Hepimizin âkıbeti bu!..
18/02/2020 Salı Köşe yazarı A.U
Amasya'da yetişen velîlerden Alî Hâfız hazretlerinin oğlu
Necâtî, âniden vefât etti.
Ev halkı çok üzüldü.
Ayrıca da telaşlandılar.
Zîrâ babası dergâhtaydı.
Bilmiyordu oğlunun vefât ettiğini.
Ama talebeleri biliyordu.
Birkaçı bir araya geldi.
Ve Alî Hâfız Efendi'ye gittiler.
Bu haberi vereceklerdi.
Ama bir türlü diyemediler.
Alî Hâfız, o talebelere; "Necâtî vefât mı etti? Hepimizin
âkıbeti işte bu. Buna hazırlanalım ki, bundan kurtuluş yoktur?” buyurdu.
Ve oğlunu bizzât yıkadı.
Kendi eliyle kefenledi.
Ve namazını kıldırıp, kabrine defnetti.
● ● ●
Alî Hâfız ile aynı devirde Garip Hâfız isminde bir zât vardı.
O da mübârek bir kişiydi.
Ama bir âdeti vardı.
İkindi vaktine kadar ziyâretçi kabul etmezdi.
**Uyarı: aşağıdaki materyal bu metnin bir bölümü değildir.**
(** * colorbear: colour policy, colorize and the spinner engine

    A shallow embedding of [detect.go], [colors.go], [semantic.go] and
    [spinner.go] of the colorbear package, and the properties of the
    colour-capability decision, of [colorize] and of the spinner's
    start / render / stop protocol.

    Conventions.
    - A Go [string] is a sequence of bytes: [String.string]; [len] is
      [String.length] (bytes, not runes).
    - A Go [int] is a 64-bit two's complement integer: a [Z] kept in
      range by [wrap]; [%] is the truncated remainder [Z.rem].
    - A run-time panic is a value of [Panic] in the [Res] type.
    - Reads of the process environment are logged as [Probe]s, writes to
      the terminal as [Event]s. *)

From Stdlib Require Import ZArith List String Ascii Bool Lia Relations.
Import ListNotations.
Local Open Scope string_scope.
Local Open Scope Z_scope.

Set Implicit Arguments.

(* ================================================================== *)
(** ** Go primitives used by the package *)

Module Go.

(** [len(s)] for a string. *)
Definition len (s : string) : Z := Z.of_nat (String.length s).

(** [len(xs)] for a slice. *)
Definition lenSlice {A} (xs : list A) : Z := Z.of_nat (List.length xs).

(** The width of [int] on the 64-bit targets, [math.MinInt] and
    [math.MaxInt]. *)
Definition intBits : Z := 64.
Definition MinInt : Z := - 2 ^ (intBits - 1).
Definition MaxInt : Z := 2 ^ (intBits - 1) - 1.

(** Two's complement wrap-around of an [int] result. *)
Definition wrap (z : Z) : Z :=
  (z + 2 ^ (intBits - 1)) mod 2 ^ intBits - 2 ^ (intBits - 1).

(** [strings.Repeat(" ", n)] for a count that fits a [nat]. *)
Fixpoint repeatStr (unit : string) (n : nat) : string :=
  match n with
  | O => ""
  | S k => unit ++ repeatStr unit k
  end.

(** [strings.Contains(s, substr)]: some suffix of [s] starts with
    [substr]. *)
Fixpoint contains (s substr : string) : bool :=
  String.prefix substr s
  || match s with
     | EmptyString => false
     | String _ rest => contains rest substr
     end.

(** [os.ModeCharDevice], bit 21 of a [FileMode]. *)
Definition ModeCharDevice : Z := Z.shiftl 1 21.

(** Run-time panics the package can raise. *)
Inductive Panic : Type :=
| DivideByZero      (* integer divide by zero *)
| IndexOutOfRange      (* index out of range *)
| NonPositiveInterval. (* non-positive interval for NewTicker *)

(** Result of a step that may panic. *)
Inductive Res (A : Type) : Type :=
| Ok (a : A)
| Panicked (p : Panic).
Arguments Panicked {A} p.

Definition isOk {A} (r : Res A) : bool :=
  match r with Ok _ => true | Panicked _ => false end.

(** [xs[i]] on a slice: panics outside [0 <= i < len(xs)]. *)
Definition index {A} (xs : list A) (i : Z) : Res A :=
  if (i <? 0) || (lenSlice xs <=? i) then Panicked IndexOutOfRange
  else match nth_error xs (Z.to_nat i) with
       | Some x => Ok x
       | None => Panicked IndexOutOfRange
       end.

(** [a % b] on [int]: panics on a zero divisor, otherwise the
    remainder of the division truncated towards zero. *)
Definition modulo (a b : Z) : Res Z :=
  if b =? 0 then Panicked DivideByZero else Ok (Z.rem a b).

Definition ESC : string := String (ascii_of_nat 27) "".
Definition CR : string := String (ascii_of_nat 13) "".
Definition LF : string := String (ascii_of_nat 10) "".

End Go.
Import Go.

(* ================================================================== *)
(** ** detect.go: the colour policy *)

(** What the process can observe of its surroundings, and the package
    variables [forceColors] and [noColor]. *)
Record Env : Type := mkEnv {
  forceColors : option bool;      (* nil, or a pointer to the override *)
  noColor     : bool;             (* NO_COLOR was non-empty at start-up *)
  stdoutStat  : option Z;         (* os.Stdout.Stat(): the mode, or an error *)
  getenv      : string -> string; (* os.Getenv *)
  GOOS        : string            (* runtime.GOOS *)
}.

(** [ForceColors(enabled)]. *)
Definition ForceColors (enabled : bool) (e : Env) : Env :=
  {| forceColors := Some enabled;
     noColor := noColor e;
     stdoutStat := stdoutStat e;
     getenv := getenv e;
     GOOS := GOOS e |}.

(** The observations a policy query can make, in the order it makes
    them. *)
Inductive Probe : Type :=
| ReadForceColors
| ReadNoColor
| StatStdout
| Getenv (name : string)
| ReadGOOS.

(** Computations that read the environment and log each read. *)
Module Probing.

Definition M (A : Type) : Type := Env -> A * list Probe.

Definition ret {A} (a : A) : M A := fun _ => (a, []).

Definition bind {A B} (m : M A) (k : A -> M B) : M B :=
  fun e =>
    let '(a, l1) := m e in
    let '(b, l2) := k a e in
    (b, (l1 ++ l2)%list).

Definition ask {A} (p : Probe) (f : Env -> A) : M A :=
  fun e => (f e, [p]).

Definition value {A} (m : M A) (e : Env) : A := fst (m e).
Definition probes {A} (m : M A) (e : Env) : list Probe := snd (m e).

End Probing.
Import Probing.

Notation "x <- m ;; k" := (bind m (fun x => k))
  (at level 61, m at next level, right associativity).

(** [isTerminal()]. *)
Definition isTerminalM : M bool :=
  st <- ask StatStdout stdoutStat ;;
  match st with
  | None => ret false
  | Some mode => ret (negb (Z.land mode ModeCharDevice =? 0))
  end.

(** [isCI()]. *)
Definition isCIM : M bool :=
  ci <- ask (Getenv "CI") (fun e => getenv e "CI") ;;
  ret ((ci =? "true")%string || (ci =? "1")%string).

(** [isWindowsColorSupported()]; [||] evaluates its right operand only
    when the left one is false. *)
Definition isWindowsColorSupportedM : M bool :=
  term <- ask (Getenv "TERM") (fun e => getenv e "TERM") ;;
  if contains term "xterm" then ret true
  else if contains term "256color" then ret true
  else
    wt <- ask (Getenv "WT_SESSION") (fun e => getenv e "WT_SESSION") ;;
    ret (negb (wt =? "")%string).

(** [isColorEnabled()]. *)
Definition isColorEnabledM : M bool :=
  fc <- ask ReadForceColors forceColors ;;
  match fc with
  | Some b => ret b
  | None =>
      nc <- ask ReadNoColor noColor ;;
      if nc then ret false
      else
        tty <- isTerminalM ;;
        if negb tty then ret false
        else
          ci <- isCIM ;;
          if ci then ret false
          else
            os <- ask ReadGOOS GOOS ;;
            if (os =? "windows")%string then isWindowsColorSupportedM
            else ret true
  end.

Definition isTerminal (e : Env) : bool := value isTerminalM e.
Definition isCI (e : Env) : bool := value isCIM e.
Definition isWindowsColorSupported (e : Env) : bool :=
  value isWindowsColorSupportedM e.
Definition isColorEnabled (e : Env) : bool := value isColorEnabledM e.

(* ================================================================== *)
(** ** colors.go *)

Definition Reset       : string := ESC ++ "[0m".
Definition RedCode     : string := ESC ++ "[31m".
Definition GreenCode   : string := ESC ++ "[32m".
Definition CyanCode    : string := ESC ++ "[36m".
Definition Bold        : string := ESC ++ "[1m".

(** [colorize(text, codes...)]: the loop [result += code] is a left
    fold over [codes]. *)
Definition colorize (e : Env) (text : string) (codes : list string) : string :=
  if negb (isColorEnabled e) then text
  else
    let result := fold_left (fun result code => result ++ code) codes "" in
    result ++ (text ++ Reset).

(* ================================================================== *)
(** ** semantic.go: the two exit formatters *)

Definition CheckMark : string := "✓".
Definition CrossMark : string := "✗".

(** [Success(text)]. *)
Definition Success (e : Env) (text : string) : string :=
  if (text =? "")%string then colorize e CheckMark [GreenCode]
  else colorize e (CheckMark ++ " " ++ text) [GreenCode].

(** [Error(text)]. *)
Definition Error (e : Env) (text : string) : string :=
  if (text =? "")%string then colorize e CrossMark [RedCode; Bold]
  else colorize e (CrossMark ++ " " ++ text) [RedCode; Bold].

(** What reaches the terminal: a [fmt.Fprint] on the spinner's writer,
    or a call of one of the formatters, recorded with its argument and
    the line it prints. *)
Inductive Formatter : Type := ViaSuccessPrint | ViaErrorPrint.

Inductive Event : Type :=
| Fprint (text : string)
| Println (by_ : Formatter) (arg : string) (line : string).

(** [SuccessPrint(text)] and [ErrorPrint(text)]. *)
Definition SuccessPrint (e : Env) (text : string) : Event :=
  Println ViaSuccessPrint text (Success e text).

Definition ErrorPrint (e : Env) (text : string) : Event :=
  Println ViaErrorPrint text (Error e text).

(** The arguments of the calls of one formatter, oldest first. *)
Fixpoint callsOf (f : Formatter) (evs : list Event) : list string :=
  match evs with
  | [] => []
  | Fprint _ :: rest => callsOf f rest
  | Println g arg _ :: rest =>
      match f, g with
      | ViaSuccessPrint, ViaSuccessPrint
      | ViaErrorPrint, ViaErrorPrint => arg :: callsOf f rest
      | _, _ => callsOf f rest
      end
  end.

(* ================================================================== *)
(** ** spinner.go *)

(** The [Spinner] struct.  The mutex [mu] is represented by the
    atomicity of the sections it guards, and [writer], which is always
    [os.Stdout], by the event log of the [World]. *)
Record Spinner : Type := mkSpinner {
  message    : string;
  frames     : list string;
  current    : Z;            (* int *)
  stop       : list bool;    (* contents of the channel, capacity 1 *)
  running    : bool;
  color      : string;
  speed      : Z;            (* time.Duration, nanoseconds *)
  lastOutput : string
}.

Definition setMessage (m : string) (s : Spinner) : Spinner :=
  mkSpinner m (frames s) (current s) (stop s) (running s) (color s)
            (speed s) (lastOutput s).
Definition setFrames (fs : list string) (s : Spinner) : Spinner :=
  mkSpinner (message s) fs (current s) (stop s) (running s) (color s)
            (speed s) (lastOutput s).
Definition setCurrent (c : Z) (s : Spinner) : Spinner :=
  mkSpinner (message s) (frames s) c (stop s) (running s) (color s)
            (speed s) (lastOutput s).
Definition setStop (ch : list bool) (s : Spinner) : Spinner :=
  mkSpinner (message s) (frames s) (current s) ch (running s) (color s)
            (speed s) (lastOutput s).
Definition setRunning (r : bool) (s : Spinner) : Spinner :=
  mkSpinner (message s) (frames s) (current s) (stop s) r (color s)
            (speed s) (lastOutput s).
Definition setColor (c : string) (s : Spinner) : Spinner :=
  mkSpinner (message s) (frames s) (current s) (stop s) (running s) c
            (speed s) (lastOutput s).
Definition setSpeed (d : Z) (s : Spinner) : Spinner :=
  mkSpinner (message s) (frames s) (current s) (stop s) (running s) (color s)
            d (lastOutput s).
Definition setLastOutput (o : string) (s : Spinner) : Spinner :=
  mkSpinner (message s) (frames s) (current s) (stop s) (running s) (color s)
            (speed s) o.

(** [type SpinnerOption]: a function that updates the spinner it is
    given. *)
Definition SpinnerOption : Type := Spinner -> Spinner.

(** [type SpinnerStyle int] and its [iota] constants. *)
Definition SpinnerStyle : Type := Z.
Definition SpinnerDots     : SpinnerStyle := 0.
Definition SpinnerLine     : SpinnerStyle := 1.
Definition SpinnerArrow    : SpinnerStyle := 2.
Definition SpinnerBounce   : SpinnerStyle := 3.
Definition SpinnerSquare   : SpinnerStyle := 5.
Definition SpinnerGrowDots : SpinnerStyle := 6.
Definition SpinnerPulse    : SpinnerStyle := 7.

(** [getSpinnerFrames(style)]. *)
Definition getSpinnerFrames (style : SpinnerStyle) : list string :=
  match style with
  | 0 => ["⠋"; "⠙"; "⠹"; "⠸"; "⠼"; "⠴"; "⠦"; "⠧"; "⠇"; "⠏"]
  | 1 => ["|"; "/"; "-"; "\"]
  | 2 => ["←"; "↖"; "↑"; "↗"; "→"; "↘"; "↓"; "↙"]
  | 3 => ["⠁"; "⠂"; "⠄"; "⡀"; "⢀"; "⠠"; "⠐"; "⠈"]
  | 4 => ["◐"; "◓"; "◑"; "◒"]
  | 5 => ["◰"; "◳"; "◲"; "◱"]
  | 6 => ["⣾"; "⣽"; "⣻"; "⢿"; "⡿"; "⣟"; "⣯"; "⣷"]
  | 7 => ["●"; "○"; "●"; "○"]
  | _ => ["⠋"; "⠙"; "⠹"; "⠸"; "⠼"; "⠴"; "⠦"; "⠧"; "⠇"; "⠏"]
  end.

Definition Millisecond : Z := 1000000.

(** [NewSpinner(message, opts...)]: the defaults, then every option in
    call order. *)
Definition NewSpinner (msg : string) (opts : list SpinnerOption) : Spinner :=
  let s := {| message := msg;
              frames := getSpinnerFrames SpinnerDots;
              current := 0;
              stop := [];
              running := false;
              color := CyanCode;
              speed := 60 * Millisecond;
              lastOutput := "" |} in
  fold_left (fun s opt => opt s) opts s.

Definition WithSpinnerStyle (style : SpinnerStyle) : SpinnerOption :=
  fun s => setFrames (getSpinnerFrames style) s.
Alî Hâfız, birkaç talebesini aldı.
Garip Hâfız’ın ziyâretine gitti.
Vakit ikindiden önce idi.
Evine vardılar.
Kapıda bir talebe vardı.
Alî Hâfız, o talebeye;
"Evlâdım! Garip Hâfız'a geldiğimizi haber ver" dedi.
O talebe;
"O da sizi bekliyor" dedi.
İçeri girip sohbet ettiler.
Ancak orada bulunanlar konuşulanlardan hiçbir şey anlayamadılar. Zîrâ
onlar, kendi derecelerine göre konuşuyorlardı...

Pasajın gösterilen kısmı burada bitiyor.